» **EXERCISE**:
Whenever the string "which" appears in a line of the listing below, that line counts. Say how many lines count, and give nothing else.
• • • •
(** * hit9/skiplist: a shallow embedding of skiplist.go and its properties

    The Go package keeps its nodes on the garbage-collected heap and links
    them with pointers.  The embedding makes that store explicit: a store is
    a list of nodes, a pointer is an index into it, [nil] is [None], and
    every operation passes the [SkipList] record (which carries the store)
    along.  Go panics are results of the [outcome] type.

    Go's [int] is modelled by [Z] without wrap-around: [length] and [level]
    count allocated nodes and forward slots, which cannot reach the range of
    [int] inside an address space.  Allocation never fails in the model. *)

From Stdlib Require Import ZArith Lia Ascii String.
From stdpp Require Import base list sorting sets pretty.

(** ** Results of running Go code *)

Inductive fault : Set :=
  | BadMaxLevel      (* panic("skiplist: bad maxLevel") *)
  | NilDereference   (* field or method access through nil *)
  | IndexOutOfRange  (* slice index outside [0, len) *)
  | BadMakeLen       (* make with a negative length *)
  | Dangling         (* a pointer outside the store; Go cannot produce one *)
  | RandExhausted    (* the modelled prefix of the random stream ran out *)
  | Diverged.        (* a loop did not finish within the store's size *)

Inductive outcome (A : Type) : Type :=
  | Ret (a : A)
  | Fault (f : fault).
Arguments Ret {A} a.
Arguments Fault {A} f.

Definition bind {A B} (c : outcome A) (k : A -> outcome B) : outcome B :=
  match c with
  | Ret a => k a
  | Fault f => Fault f
  end.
• • • •
» **PROBLEM SOLUTION**:
2